— Vous désirez ? me demande-t-elle en anglais et en zozotant.
— Je voudrais speaker à M. Bernard, fais-je.
Elle hésite un peu, nous considère, nous jauge, nous hume.
— C’est de la part de qui ?
— Dites-lui que je suis un ami de Marion.
Elle nous fait entrer dans un salon vachement surchargé de meubles et de bibelots. Puis elle disparaît. Son absence est aussi brève que la déclaration d’impôts d’un chômeur. Elle revient, imperturbable.
— M. Bernard descend ! fait-elle.
Puis elle reste debout dans la pièce, bras croisés, sans rien dire, ce qui crée un climat de gêne insoutenable. Béru essaie des pourparlers.
— Dou you spique inegliche ? demande-t-il aimablement.
Cette dame est la franchise même.
— Yes, répond-elle du tac au tac.
Le Gros, encouragé, donne libre cours à sa satisfaction.
— Vous avez de la chance, moi pas.
C’est à cet instant que Bijou fait son apparition.
Il porte un complet à carreaux et un sonotone prince-de-galles.
— Messieurs ? demande-t-il.
Je m’avance.
— Salut, Bijou, déclaré-je, vous me reconnaissez ?
Il ne sourcille pas.
— Non.
— Je suis le parachutiste de l’autre nuit, vous savez ? Celui qui a atterri sur le balcon de Marion, tandis que vous, vous atterrissiez dans son balconnet.
Il reste de marbre.
— Commissaire San-Antonio, mugis-je dans son amplificateur de couennerie, vous avez toute une fausse correspondance de moi dans le coffre mural de votre bureau, villa Montmorency !
Un étrange sourire naît sur ses lèvres minces comme la tranche de jambon d’un restaurant à prix fixe.
Il acquiesce et retire la main droite de sa poche (droite également). Il tient un aimable pétard et nous le montre ostensiblement.
— Vous m’en ferez un paquet, fais-je, c’est pour offrir.
Tout en parlant, je sors le mien de son étui.

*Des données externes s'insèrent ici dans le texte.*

Lemma generate_genesis_Ok_copies nv vn vnodes fnodes w u w' :
  generate_genesis nv vn vnodes fnodes w = (Ok u, w') -> vnodes <> [] ->
  exists t b, trace w' = trace w ++ t /\
    In (Ev (ReadFile GENESIS_PATH) (RText b)) t /\
    map ev_op (filter (fun e => is_put (ev_op e)) t) = map (copy_op b) (enumerate vnodes).
Proof.
  intros H Hne. unfold generate_genesis in H. cbv zeta in H.
  apply bind_Ok_inv in H. destruct H as [u1 [w1 [H1 H]]]. seg_ok H1 (forall_sp no_put) ta Eta Qta.
  apply bind_Ok_inv in H. destruct H as [u2 [w2 [H2 H]]]. seg_ok H2 (forall_sp no_put) tb Etb Qtb.
  apply bind_Ok_inv in H. destruct H as [u3 [w3 [H3 H]]]. seg_ok H3 (forall_sp no_put) tc Etc Qtc.
  apply bind_Ok_inv in H. destruct H as [v0 [w4 [H4 H]]]. seg_ok H4 (forall_sp no_put) td Etd Qtd.
  apply bind_Ok_inv in H. destruct H as [u5 [w5 [H5 H]]]. seg_ok H5 (forall_sp no_put) te Ete Qte.
  apply bind_Ok_inv in H. destruct H as [u6 [w6 [H6 H]]]. seg_ok H6 (forall_sp no_put) tf Etf Qtf.
  apply bind_Ok_inv in H. destruct H as [u7 [w7 [H7 H]]]. seg_ok H7 (forall_sp no_put) tg Etg Qtg.
  apply bind_Ok_inv in H. destruct H as [u8 [w8 [H8 H]]]. seg_ok H8 (forall_sp no_put) th Eth Qth.
  apply bind_Ok_inv in H. destruct H as [v0' [w9 [H9 H]]]. seg_ok H9 (forall_sp no_put) ti Eti Qti.
  apply bind_Ok_inv in H. destruct H as [u10 [w10 [H10 H]]]. seg_ok H10 (forall_sp no_put) tj Etj Qtj.
  apply bind_Ok_inv in H. destruct H as [l [w11 [H11 H]]].
  apply ret_Ok_inv in H. destruct H as [_ <-].
  apply map_err_Ok_inv in H11. apply copies_Ok in H11.
  destruct H11 as [tk [Etk [_ [Hb Hk]]]].
  destruct (Hb Hne) as [b Eb]. destruct (Hk b Eb) as [Hp Hr].
  exists (ta ++ tb ++ tc ++ td ++ te ++ tf ++ tg ++ th ++ ti ++ tj ++ tk), b.
  simpl in Qta, Qtb, Qtc, Qtd, Qte, Qtf, Qtg, Qth, Qti, Qtj.
  split; [rewrite Etk, Etj, Eti, Eth, Etg, Etf, Ete, Etd, Etc, Etb, Eta, <- !app_assoc;
          reflexivity |].
  split; [rewrite !in_app_iff; auto 20 |].
  rewrite !filter_app, !map_app, Hp.
  rewrite !filter_no_put by assumption. reflexivity.
Qed.

(** C6: a failed artifact copy is the last call of the run, which then
    fails; and after a successful run with the vault backend and at least
    one validator, the copies made are exactly one per validator [i], in
    index order, each pushing the same bytes [b], read from
    [GENESIS_PATH], to the node allocated for validator [i] at
    /opt/libra/etc/genesis2.blob. *)
Theorem genesis_copies tag params clean :
  (forall w, exists t, trace (snd (setup_cluster tag params clean w)) = trace w ++ t /\
     forall k e, nth_error t k = Some e -> is_put (ev_op e) = true -> failed e = true ->
       S k = length t /\ not_ok (fst (setup_cluster tag params clean w))) /\
  (forall w c w', setup_cluster tag params clean w = (Ok c, w') ->
     enable_lsr params = true -> lsr_backend params = "vault" ->
     (1 <= num_validators params)%Z ->
     exists t vnodes b, trace w' = trace w ++ t /\
       length vnodes = Z.to_nat (num_validators params) /\
       incl (alloc_events validator_pod_name 0 vnodes) t /\
       In (Ev (ReadFile GENESIS_PATH) (RText b)) t /\
       map ev_op (filter (fun e => is_put (ev_op e)) t) =
         map (fun x => PutFile (name (snd x)) (validator_pod_name (fst x))
                               "/opt/libra/etc/genesis2.blob" b)
             (enumerate vnodes)).
Proof.
  split.
  - intros w. destruct (setup_cluster_fatal tag params clean w) as [t [Et F]].
    exists t. split; [exact Et |]. intros k e He Hp Hf. apply (F k e He).
    unfold fatal. rewrite Hf. destruct e as [[] r]; try discriminate. reflexivity.
  - intros w c w' H Hl Hb Hn.
    destruct (run_Ok_genesis _ _ _ _ _ _ H Hl Hb Hn)
      as [t1 [t2 [vn [ln [vnodes [fnodes [wg [wg' [E1 [Hg [E2 [Q1 [Q2
          [_ [_ [Lv [_ [_ [Iv _]]]]]]]]]]]]]]]]]]].
    destruct (generate_genesis_Ok_copies _ _ _ _ _ _ _ Hg) as [tg [b [Eg [Ir Hp]]]].
    { intros ->. simpl in Lv. lia. }
    exists (t1 ++ tg ++ t2), vnodes, b.
    split; [rewrite E2, Eg, E1, <- !app_assoc; reflexivity |].
    split; [exact Lv |].
    split; [intros e He; apply in_or_app; left; apply Iv, He |].
    split; [apply in_or_app; right; apply in_or_app; left; exact Ir |].
    rewrite !filter_app, !map_app, (filter_no_put t1 Q1), (filter_no_put t2 Q2).
    simpl. rewrite app_nil_r. exact Hp.
Qed.
(** X4.  The byte [00] is no key, and the two-byte lookup reads [00 r] as
    the number [r]: when [r] is a one-byte key, the buffer [00 r ...] is
    decoded with the record of [r] and [opcode_size] 2, so the zero byte is
    taken for part of the opcode.  A size the decoder then returns is at
    least 2; [00 90] is a [nop] of size 2 and [00 05 01 00 00 00] is
    [add eax, 0x00000001] of size 6. *)
Theorem X4_zero_byte_joins_next_opcode (r : byte) (rest : list byte)
    (offset : Z) (ii : InstructionInfo) :
  GLOBAL_INSTRUCTIONS_MAP !! byte_val r = Some ii ->
  select_record (Byte.x00 :: r :: rest) = Ok (Some (Some 2, ii))
  /\ disassemble (Byte.x00 :: r :: rest) offset
     = match decode_selected (Byte.x00 :: r :: rest) (Some 2) ii offset with
       | Ok res => Ok res
       | Raise _ => Ok (Instruction.db 0, 1)
       end
  /\ (forall tok size,
        disassemble (Byte.x00 :: r :: rest) offset = Ok (tok, size) ->
        Instruction.is_db tok = false -> 2 <= size)
  /\ disassemble [Byte.x00; Byte.x90] offset
     = Ok (Instruction.mk (Some "nop"%string) (Some ZO) PNone None None None
             None None false, 2)
  /\ disassemble [Byte.x00; Byte.x05; Byte.x01; Byte.x00; Byte.x00; Byte.x00]
       offset
     = Ok (Instruction.mk (Some "add eax,"%string) (Some I)
             (PStr "0x00000001") None None None None None false, 6).
Proof.
  intros Hk.
  assert (Hsel : select_record (Byte.x00 :: r :: rest)
                 = Ok (Some (Some 2, ii))).
  { unfold select_record. rewrite py_index_head.
    unfold mbind, result_bind. cbv beta iota.
    change (byte_val Byte.x00) with 0. rewrite lookup_00.
    rewrite from_bytes_big_two. change (byte_val Byte.x00) with 0.
    replace (256 * 0 + byte_val r) with (byte_val r) by lia.
    rewrite Hk. reflexivity. }
  assert (Hdis : disassemble (Byte.x00 :: r :: rest) offset
     = match decode_selected (Byte.x00 :: r :: rest) (Some 2) ii offset with
       | Ok res => Ok res
       | Raise _ => Ok (Instruction.db 0, 1)
       end).
  { unfold disassemble. rewrite Hsel. unfold mbind, result_bind.
    cbv beta iota. rewrite py_index_head. reflexivity. }
  split; [exact Hsel|]. split; [exact Hdis|]. split; [|split].
  - intros tok size Hd Hdb. rewrite Hdis in Hd.
    pose proof (record_imm_size_nonneg _ _ Hk) as Hw.
    destruct (decode_selected _ _ _ _) as [[tok' size']|e] eqn:Hdec.
    + injection Hd as -> ->. unfold decode_selected in Hdec.
      cbn [local] in Hdec. unfold_bind Hdec.
      destruct (has_modrm ii).
      * apply modrm_disassemble_inv in Hdec; [lia | assumption].
      * destruct (bool_decide (encoding ii = O)
                  || bool_decide (encoding ii = OI)) eqn:HO.
        -- exfalso. unfold regadd_disassemble in Hdec.
           rewrite py_index_head in Hdec. unfold_bind Hdec.
           unfold regadd_index in Hdec. change (byte_val Byte.x00) with 0 in Hdec.
           destruct (record_fields _ _ Hk) as (Hop & _). rewrite Hop in Hdec.
           pose proof (byte_val_range r).
           unfold reg_name, py_index in Hdec.
           change (Z.of_nat (length GLOBAL_REGISTER_NAMES)) with 8 in Hdec.
           destruct (lookup_key_shape _ _ Hk) as [_ Hrange].
           destruct (record_fields _ _ Hk) as (_ & _ & _ & Hmod & _).
           destruct (Z.ltb_spec (0 - byte_val r) 0) as [Hneg|Hpos].
           ++ destruct (Z.ltb_spec (0 - byte_val r + 8) 0) as [?|Hin];
                [cbn [orb] in Hdec; discriminate|].
              (* the index wraps into range only for r <= 8 *)
              assert (Hr8 : byte_val r <= 8) by lia.
              apply orb_prop in HO.
              assert (Hex : forall k jj, GLOBAL_INSTRUCTIONS_MAP !! k = Some jj ->
                        0 <= k <= 8 ->
                        encoding jj <> O /\ encoding jj <> OI).
              { intros k jj Hkj Hk8. apply elem_of_list_to_map_2 in Hkj.
                assert (Hall : Forall (fun p : Z * InstructionInfo =>
                          0 <= p.1 <= 8 ->
                          encoding p.2 <> O /\ encoding p.2 <> OI)
                          GLOBAL_INSTRUCTIONS_LITERAL).
                { apply (bool_decide_unpack _). vm_compute. exact Logic.I. }
                rewrite Forall_forall in Hall. exact (Hall _ Hkj Hk8). }
              destruct (Hex _ _ Hk ltac:(lia)) as [HnO HnOI].
              destruct HO as [HO|HO]; apply bool_decide_eq_true_1 in HO;
                contradiction.
           ++ assert (byte_val r = 0) as Hr0 by lia.
              rewrite Hr0 in Hk. rewrite lookup_00 in Hk. discriminate.
        -- apply no_modrm_no_regadd_disassemble_inv in Hdec; [lia|assumption].
    + injection Hd as <- <-. discriminate.
  - vm_compute. reflexivity.
  - vm_compute. reflexivity.
Qed.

— Je vous conseille plutôt cet article-là, Bijou. Il ne s’enraye jamais et…
Je ne peux achever. Un bref sifflement a retenti et je morfle un coup de plumeau en béton soigné derrière le cigare. Les cloches de Westminster se mettent à carillonner à tout va. Des étincelles jaillissent de partout dans la pièce comme si chaque meuble, chaque objet était un pétard en train d’exploser. C’est cette vieille carne d’Anglaise qui m’a refait le coup de Jeanne d’Arc avec un goumi. Le Gros essaie de réagir, car je perçois un remue-ménage. Mais la réalité s’escamote et votre séduisant commissaire va voir dehors s’il y est.
Il y est !
Une sensation de fraîcheur me ranime. Suit illico une autre sensation, plus désagréable, celle-là : celle d’une élongation générale de mon individu.
Je reviens à moi, donc à vous, mes chéries, et je constate avec stupeur, indignation et désespoir que je suis suspendu par les poignets à la tuyauterie du chauffage central. Les cordes cisaillent ma chair et c’est une douleur qui devient vite intolérable. Près de moi, le Gros se trouve dans une position résolument identique. Il s’ébroue car cette carne d’Anglaise vient de lui balancer la seconde partie du seau de flotte (j’ai eu droit à la première, d’où cette fraîcheur).
Nous nous trouvons dans une pièce vide et sans fenêtre, sorte de cellier sentant le renfermé. Bijou se tient debout devant nous, un imperméable sur le bras, et un sourire aux lèvres.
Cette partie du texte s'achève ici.